Write out again only the lines that run from the start of the entries to the line containing "rtc (thread_step cap)", both included.
▼
(** The repair of a mirrored key writes to no shard but the key's replicas. *)
Lemma spared_repair key t p : pool_wf p → pc_ec (p_cfg p) = None → steady t p →
  wp (repair_key key) (λ _ p', spared (pp_select key t (replicas (p_cfg p))) p p') p.
Proof.
  intros Hwf Hec Ht. unfold repair_key. do 2 wp_step. rewrite Hec. unfold repair_key_mirror. wp_step.
  apply wp_replicas_steady; [done |]. intros ids p1 _ S1 Hids. rewrite (Hids t Ht). set (targets := pp_select _ _ _).
  wp_step. eapply wp_mono; [apply wp_split_holders |]. intros r p2 [-> ->].
  case_bool_decide; [apply wp_ret; by apply spared_still |]. wp_step.
  eapply wp_mono; [by apply (wp_read_for_repair key _ p p1) |]. intros [v | e] p3 [S3 _]; [| by apply spared_still].
  wp_step. unfold fill_missing. eapply wp_mono; [apply (spared_fill key v _ targets) |].
  { by intros i [_ Hi]%list_elem_of_filter. }
  intros r p4 [[n ->] H4]. wp_step. eapply wp_calm; [apply calm_bg_acquire |]. intros [] p5 _ S5. apply wp_ret.
  eapply spared_trans; [by apply spared_still |]. eapply spared_trans; [exact H4 | by apply spared_still].
Qed.

(** C16. The bulkhead: while the topology in use does not expire, at every moment
    of every interleaving of the threads no shard is among the R replicas of
    more than [cap] keys that are being repaired; and the repair of a
    mirrored key writes to its replicas only. (The repair of an erasure-coded
    key may write beyond the first R ranks, where no slot is taken.) *)
Theorem bulkhead_holds cap p0 t batch workers p d :
  pool_wf p0 → steady t p0 →
  rtc (thread_step cap) (p0, drain_start (length (p_shards p0)) workers batch) (p, d) →
  (∀ i, length (filter (λ s, repairing_on t (replicas (p_cfg p)) i s = true) (dr_workers d)) ≤ cap)%nat ∧
  (pc_ec (p_cfg p0) = None → ∀ key i, i ∉ pp_select key t (replicas (p_cfg p)) →
     p_shards (repair_key key p).2 !! i = p_shards p !! i).
Proof.
  intros Hwf Ht [k Hsteps]%rtc_nsteps. destruct (threads_inv _ _ _ _ _ _ _ Hwf eq_refl Hsteps) as (F & (hs & Hd) & _ & _ & _).
  simpl in *. rewrite (fr_cfg _ _ F). split.
  - intros i. etransitivity; [| exact (di_cap _ _ _ _ _ _ Hd i)]. apply (repairing_occ p0); [done |].
    exact (di_aimed _ _ _ _ _ _ Hd).
  - intros Hec key i Hi. rewrite <-(fr_cfg _ _ F) in *. destruct (repair_key key p) as [r p'] eqn:Hrun.
    exact (wp_run _ _ _ _ _ (spared_repair key t p (fr_wf _ _ F Hwf) Hec (fr_steady _ _ F t Ht)) Hrun i Hi).
Qed.
End Bulkhead.

Section DrainEnds.
Context {E : Type} `{SE : !ShardEngine E} `{PP : !PlacementPolicy} `{PPS : !PlacementSpec} `{RS : !ReedSolomon}.
Implicit Types (p : pool E) (d : drain).

(** Every interleaving of the threads is finite, with at most a fixed
    number of steps per request; a thread that has not stopped can always
    move; and when none can, every request of the batch has been healed or
    deferred. *)
Theorem threads_finish cap p0 batch workers k p d :
  pool_wf p0 → (0 < workers)%nat →
  nsteps (thread_step cap) k (p0, drain_start (length (p_shards p0)) workers batch) (p, d) →
  (k ≤ length batch * (2 * replicas (p_cfg p0) + 4) + workers)%nat ∧
  (∀ w, w ∈ live d → ∃ st, worker_step cap w d p = (Ok st.2, st.1)) ∧
  (live d = [] → (dr_healed d + length (dr_deferred d) = length batch)%nat).
Proof.
  intros Hwf Hw Hsteps. destruct (threads_inv _ _ _ _ _ _ _ Hwf eq_refl Hsteps) as (F & (hs & Hd) & Hb & Hl & Hk).
  simpl in *. split_and!.
  - unfold measure at 2 in Hk. simpl in Hk. rewrite sum_repeat in Hk. simpl in Hk. lia.
  - intros w Hlive. apply elem_of_live in Hlive as (s & Hs & Hne).
    pose proof (wp_worker_step cap w d s p (fr_wf _ _ F Hwf) Hs Hne) as Hstep. unfold wp in Hstep.
    destruct (worker_step cap w d p) as [r p'] eqn:Hrun. destruct Hstep as (d' & Hr & _). simpl in Hr. subst r.
    by exists (p', d').
  - intros Hnil%live_nil. assert (dr_workers d ≠ []) as Hne by (intros Hnil'; rewrite Hnil' in Hl; simpl in Hl; lia).
    pose proof (drain_done _ _ _ _ _ _ Hd Hne Hnil) as Hp%Permutation_length.
    by rewrite length_app, Hb, (di_healed _ _ _ _ _ _ Hd) in Hp.
Qed.
End DrainEnds.
Lemma wp_drop_one p0 D p i :
  moved p0 D p →
  wp (shard_delete i key) (λ _ p', ∃ D', moved p0 D' p' ∧ (∀ j, j ≠ i → read_at p' j key = read_at p j key) ∧
    (read_at p' i key = read_at p i key ∨ gone i (read_at p' i key))) p.
Proof.
  intros HM. unfold shard_delete, wp, on_shard. destruct (p_shards p !! i) as [s |] eqn:Hs; [| exists D; auto].
  assert (se_ok s) as Hok.
  { pose proof (mv_ok _ _ _ HM) as Ho. rewrite Forall_forall in Ho. by eapply Ho, list_elem_of_lookup_2. }
  pose proof (se_delete_spec s key Hok) as Hdel. unfold wp in Hdel. destruct (se_delete key s) as [r s']. simpl in *.
  destruct Hdel as (Hok' & _ & Hr).
  destruct (moved_set p0 D p i s s' p (set_shards (<[i := s']> (p_shards p)) p) HM Hs) as (HM' & Hj & Hi); try done.
  { intros k' Hne. destruct r; rewrite Hr; [by case_decide | done]. }
  eexists. split; [exact HM' |]. split; [done |]. rewrite Hi. unfold gone, read_at. rewrite Hs.
  destruct r; rewrite Hr; [right; by rewrite decide_True | by left].
Qed.

Lemma wp_drop_at p0 D ids p :
  moved p0 D p → NoDup ids →
  wp (drop_at key ids) (λ r p', r = Ok tt ∧ (∃ D', moved p0 D' p') ∧ became gone ids p p') p.
Proof.
  unfold drop_at. revert D p. induction ids as [| i ids IH]; intros D p HM Hnd; simpl.
  { apply wp_ret. split; [done |]. split; [by exists D | apply became_nil]. }
  apply NoDup_cons in Hnd as [Hi Hnd]. do 2 wp_step. eapply wp_mono; [by apply (wp_drop_one p0 D) |].
  intros r p1 (D1 & HM1 & Hj & H1). apply wp_ret. eapply wp_mono; [by apply (IH D1 p1) |].
  intros r2 p2 (-> & HM2 & Hb). split; [done |]. split; [done |]. by eapply became_cons.
Qed.

(** ** The legs *)

Context (k m : nat) (body : bytes) (pieces : list bytes) (Hps : piece_set k m body pieces).
Local Abbreviation piece r := (nth r pieces []).

(** A leg's shard reads its piece. *)
Definition its_piece (legs : list (nat * ShardId)) (i : ShardId) (r : DomainResult bytes) : Prop :=
  ∃ n, (n, i) ∈ legs ∧ r = Ok (piece n).
Definition fresh_legs p0 D (legs : list (nat * ShardId)) : Prop :=
  NoDup (map snd legs) ∧ ∀ n i, (n, i) ∈ legs → (i ∉ D) ∧ (i < length (p_shards p0))%nat ∧ (n < k + m)%nat.

Lemma fresh_next p0 D n i legs :
  fresh_legs p0 D ((n, i) :: legs) →
  (i ∉ D) ∧ (i < length (p_shards p0))%nat ∧ (n < k + m)%nat ∧ (i ∉ map snd legs) ∧ fresh_legs p0 ({[i]} ∪ D) legs.
Proof.
  intros [Hnd Hl]. simpl in Hnd. apply NoDup_cons in Hnd as [Hi Hnd]. destruct (Hl n i ltac:(left)) as (? & ? & ?). split_and!; try done.
  split; [done |]. intros n' i' Hin. destruct (Hl n' i' ltac:(by right)) as (? & ? & ?). split_and!; try done.
  apply not_elem_of_union. split; [| done]. intros ->%elem_of_singleton. apply Hi.
  by apply (list_elem_of_fmap_2 snd _ (n', i)).
Qed.

Lemma its_piece_cons n i legs ids p p' :
  became (its_piece legs) ids p p' → became (its_piece ((n, i) :: legs)) ids p p'.
Proof.
  intros [Ho Hn]. split; [done |]. intros j Hj. destruct (Hn j Hj) as [? | (n' & ? & ?)]; [by left | right].
  exists n'. split; [by right | done].
Qed.

Lemma piece_fits n : (∀ b, b ∈ pieces → se_fits key b) → (n < k + m)%nat → se_fits key (piece n).
Proof. intros Hfit Hn. by eapply Hfit, list_elem_of_lookup_2, (nth_piece k m body pieces Hps). Qed.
▲
Task output:
(** The repair of a mirrored key writes to no shard but the key's replicas. *)
Lemma spared_repair key t p : pool_wf p → pc_ec (p_cfg p) = None → steady t p →
  wp (repair_key key) (λ _ p', spared (pp_select key t (replicas (p_cfg p))) p p') p.
Proof.
  intros Hwf Hec Ht. unfold repair_key. do 2 wp_step. rewrite Hec. unfold repair_key_mirror. wp_step.
  apply wp_replicas_steady; [done |]. intros ids p1 _ S1 Hids. rewrite (Hids t Ht). set (targets := pp_select _ _ _).
  wp_step. eapply wp_mono; [apply wp_split_holders |]. intros r p2 [-> ->].
  case_bool_decide; [apply wp_ret; by apply spared_still |]. wp_step.
  eapply wp_mono; [by apply (wp_read_for_repair key _ p p1) |]. intros [v | e] p3 [S3 _]; [| by apply spared_still].
  wp_step. unfold fill_missing. eapply wp_mono; [apply (spared_fill key v _ targets) |].
  { by intros i [_ Hi]%list_elem_of_filter. }
  intros r p4 [[n ->] H4]. wp_step. eapply wp_calm; [apply calm_bg_acquire |]. intros [] p5 _ S5. apply wp_ret.
  eapply spared_trans; [by apply spared_still |]. eapply spared_trans; [exact H4 | by apply spared_still].
Qed.

(** C16. The bulkhead: while the topology in use does not expire, at every moment
    of every interleaving of the threads no shard is among the R replicas of
    more than [cap] keys that are being repaired; and the repair of a
    mirrored key writes to its replicas only. (The repair of an erasure-coded
    key may write beyond the first R ranks, where no slot is taken.) *)
Theorem bulkhead_holds cap p0 t batch workers p d :
  pool_wf p0 → steady t p0 →
  rtc (thread_step cap) (p0, drain_start (length (p_shards p0)) workers batch) (p, d) →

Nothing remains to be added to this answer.